---------- EXERCISE INPUT ----------

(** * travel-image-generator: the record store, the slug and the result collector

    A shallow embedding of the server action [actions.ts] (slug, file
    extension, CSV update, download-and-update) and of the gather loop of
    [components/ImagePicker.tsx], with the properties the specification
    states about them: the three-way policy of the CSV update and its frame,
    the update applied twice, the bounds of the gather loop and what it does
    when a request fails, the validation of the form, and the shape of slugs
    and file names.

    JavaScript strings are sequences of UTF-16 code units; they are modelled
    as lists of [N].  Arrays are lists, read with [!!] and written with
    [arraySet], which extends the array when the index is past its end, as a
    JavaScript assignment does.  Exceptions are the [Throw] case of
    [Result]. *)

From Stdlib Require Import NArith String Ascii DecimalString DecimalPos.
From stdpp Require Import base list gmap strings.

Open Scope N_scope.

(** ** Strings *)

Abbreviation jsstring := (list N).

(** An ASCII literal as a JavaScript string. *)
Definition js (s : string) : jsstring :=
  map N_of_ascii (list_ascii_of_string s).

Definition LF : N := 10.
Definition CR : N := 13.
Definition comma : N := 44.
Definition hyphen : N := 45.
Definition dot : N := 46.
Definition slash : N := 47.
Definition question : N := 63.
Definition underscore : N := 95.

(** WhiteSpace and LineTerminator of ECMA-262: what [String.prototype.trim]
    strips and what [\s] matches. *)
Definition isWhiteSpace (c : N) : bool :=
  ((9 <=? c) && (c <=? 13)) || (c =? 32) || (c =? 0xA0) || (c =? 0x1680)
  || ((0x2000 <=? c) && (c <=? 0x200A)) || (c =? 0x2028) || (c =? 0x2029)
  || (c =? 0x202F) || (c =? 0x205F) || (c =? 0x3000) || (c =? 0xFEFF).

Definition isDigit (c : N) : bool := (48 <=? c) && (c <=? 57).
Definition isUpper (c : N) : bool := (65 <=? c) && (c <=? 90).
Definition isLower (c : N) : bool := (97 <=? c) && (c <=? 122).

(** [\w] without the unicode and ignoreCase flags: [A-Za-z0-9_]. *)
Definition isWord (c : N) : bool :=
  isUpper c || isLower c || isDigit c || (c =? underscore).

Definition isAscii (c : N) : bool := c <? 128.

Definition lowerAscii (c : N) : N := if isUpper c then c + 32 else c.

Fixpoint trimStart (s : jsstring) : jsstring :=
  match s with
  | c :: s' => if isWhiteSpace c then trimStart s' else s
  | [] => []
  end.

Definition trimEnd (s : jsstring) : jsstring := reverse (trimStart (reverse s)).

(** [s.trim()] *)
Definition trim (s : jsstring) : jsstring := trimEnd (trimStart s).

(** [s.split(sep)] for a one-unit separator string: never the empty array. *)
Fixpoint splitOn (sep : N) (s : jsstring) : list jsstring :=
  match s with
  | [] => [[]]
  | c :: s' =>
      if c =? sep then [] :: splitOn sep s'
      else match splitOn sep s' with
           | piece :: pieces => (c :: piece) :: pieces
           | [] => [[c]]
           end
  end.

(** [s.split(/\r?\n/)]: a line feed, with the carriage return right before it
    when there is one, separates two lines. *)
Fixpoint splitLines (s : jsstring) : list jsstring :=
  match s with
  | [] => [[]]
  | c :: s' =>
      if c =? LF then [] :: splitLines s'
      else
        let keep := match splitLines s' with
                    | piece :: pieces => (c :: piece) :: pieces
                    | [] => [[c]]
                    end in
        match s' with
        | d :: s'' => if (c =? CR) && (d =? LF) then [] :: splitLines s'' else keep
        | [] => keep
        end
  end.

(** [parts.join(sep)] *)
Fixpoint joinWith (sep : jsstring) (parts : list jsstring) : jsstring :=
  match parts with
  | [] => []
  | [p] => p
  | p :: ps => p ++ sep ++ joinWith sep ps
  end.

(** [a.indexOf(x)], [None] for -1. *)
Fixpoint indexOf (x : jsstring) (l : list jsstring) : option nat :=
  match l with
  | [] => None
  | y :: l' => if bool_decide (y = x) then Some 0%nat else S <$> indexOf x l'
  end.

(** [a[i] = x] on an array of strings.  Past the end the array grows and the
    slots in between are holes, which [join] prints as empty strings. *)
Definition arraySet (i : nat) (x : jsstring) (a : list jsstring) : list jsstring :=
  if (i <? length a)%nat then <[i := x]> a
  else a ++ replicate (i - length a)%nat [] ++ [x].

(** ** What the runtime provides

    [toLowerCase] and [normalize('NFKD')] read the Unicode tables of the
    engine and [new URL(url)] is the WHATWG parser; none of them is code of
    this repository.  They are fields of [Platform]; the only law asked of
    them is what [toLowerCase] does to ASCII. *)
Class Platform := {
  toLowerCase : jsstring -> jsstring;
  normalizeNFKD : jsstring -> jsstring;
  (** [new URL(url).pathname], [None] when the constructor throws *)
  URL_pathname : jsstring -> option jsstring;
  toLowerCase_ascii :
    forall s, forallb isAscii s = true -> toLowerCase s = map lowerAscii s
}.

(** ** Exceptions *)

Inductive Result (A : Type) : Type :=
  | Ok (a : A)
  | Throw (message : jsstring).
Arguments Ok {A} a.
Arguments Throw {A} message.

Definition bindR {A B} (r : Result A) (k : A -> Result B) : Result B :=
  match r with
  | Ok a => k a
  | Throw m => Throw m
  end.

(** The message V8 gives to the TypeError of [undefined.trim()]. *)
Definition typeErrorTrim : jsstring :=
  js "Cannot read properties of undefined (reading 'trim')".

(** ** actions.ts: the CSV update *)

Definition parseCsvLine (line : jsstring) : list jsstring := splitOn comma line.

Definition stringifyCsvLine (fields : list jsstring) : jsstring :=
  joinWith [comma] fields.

----------
---------- EXERCISE INPUT ----------

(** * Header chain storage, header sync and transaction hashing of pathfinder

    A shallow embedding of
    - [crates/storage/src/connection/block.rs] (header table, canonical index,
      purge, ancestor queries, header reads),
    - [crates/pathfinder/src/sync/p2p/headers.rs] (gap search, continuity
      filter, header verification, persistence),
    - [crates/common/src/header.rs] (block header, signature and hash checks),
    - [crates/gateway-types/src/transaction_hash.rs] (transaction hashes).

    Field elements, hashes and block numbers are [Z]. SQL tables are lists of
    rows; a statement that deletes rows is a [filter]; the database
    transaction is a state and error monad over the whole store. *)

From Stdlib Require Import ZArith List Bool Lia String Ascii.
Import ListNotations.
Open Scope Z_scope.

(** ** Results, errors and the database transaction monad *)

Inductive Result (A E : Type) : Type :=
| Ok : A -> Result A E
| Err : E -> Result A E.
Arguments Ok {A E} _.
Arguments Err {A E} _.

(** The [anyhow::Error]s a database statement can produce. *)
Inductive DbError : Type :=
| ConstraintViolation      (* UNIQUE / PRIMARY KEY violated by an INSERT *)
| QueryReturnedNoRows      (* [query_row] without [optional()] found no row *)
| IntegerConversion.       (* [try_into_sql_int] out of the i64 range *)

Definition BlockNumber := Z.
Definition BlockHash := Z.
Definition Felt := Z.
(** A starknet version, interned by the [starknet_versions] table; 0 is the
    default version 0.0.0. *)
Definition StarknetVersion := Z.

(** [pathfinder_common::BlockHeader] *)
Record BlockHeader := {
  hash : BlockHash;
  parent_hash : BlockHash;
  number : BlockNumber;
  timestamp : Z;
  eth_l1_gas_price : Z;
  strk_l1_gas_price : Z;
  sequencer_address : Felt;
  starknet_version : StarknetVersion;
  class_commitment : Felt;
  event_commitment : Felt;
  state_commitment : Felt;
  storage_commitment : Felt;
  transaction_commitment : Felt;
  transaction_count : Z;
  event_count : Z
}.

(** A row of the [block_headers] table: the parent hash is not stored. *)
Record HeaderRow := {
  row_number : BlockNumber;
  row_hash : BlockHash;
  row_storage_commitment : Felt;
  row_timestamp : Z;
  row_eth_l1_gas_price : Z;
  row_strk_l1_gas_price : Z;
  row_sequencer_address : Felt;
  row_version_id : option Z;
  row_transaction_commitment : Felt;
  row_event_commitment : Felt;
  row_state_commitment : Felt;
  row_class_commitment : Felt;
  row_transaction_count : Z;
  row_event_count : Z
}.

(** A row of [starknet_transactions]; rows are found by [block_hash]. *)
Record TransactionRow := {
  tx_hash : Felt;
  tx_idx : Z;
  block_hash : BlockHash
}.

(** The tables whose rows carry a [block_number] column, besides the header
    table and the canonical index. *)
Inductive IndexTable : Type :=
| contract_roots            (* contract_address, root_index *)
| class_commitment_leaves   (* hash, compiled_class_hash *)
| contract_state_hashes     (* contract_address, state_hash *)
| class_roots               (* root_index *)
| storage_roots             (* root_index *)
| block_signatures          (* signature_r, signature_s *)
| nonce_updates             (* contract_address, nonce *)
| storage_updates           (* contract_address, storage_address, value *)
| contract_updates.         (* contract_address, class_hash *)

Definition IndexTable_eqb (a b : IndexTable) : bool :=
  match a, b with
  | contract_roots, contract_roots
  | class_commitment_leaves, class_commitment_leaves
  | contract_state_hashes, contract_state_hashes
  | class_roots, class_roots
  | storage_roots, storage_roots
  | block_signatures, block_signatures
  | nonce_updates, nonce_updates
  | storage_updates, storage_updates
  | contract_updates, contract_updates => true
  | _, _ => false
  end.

----------

§ **WORK INSTRUCTIONS**
With the line holding "- [crates/gateway-types/src/transaction_hash.rs] (transaction" as the first and the line holding "rows; a statement" as the last, please transcribe exactly the lines of the material above in that range and nothing else.

§ **RESULT OF THIS TASK**
    - [crates/gateway-types/src/transaction_hash.rs] (transaction hashes).

    Field elements, hashes and block numbers are [Z]. SQL tables are lists of
    rows; a statement that deletes rows is a [filter]; the database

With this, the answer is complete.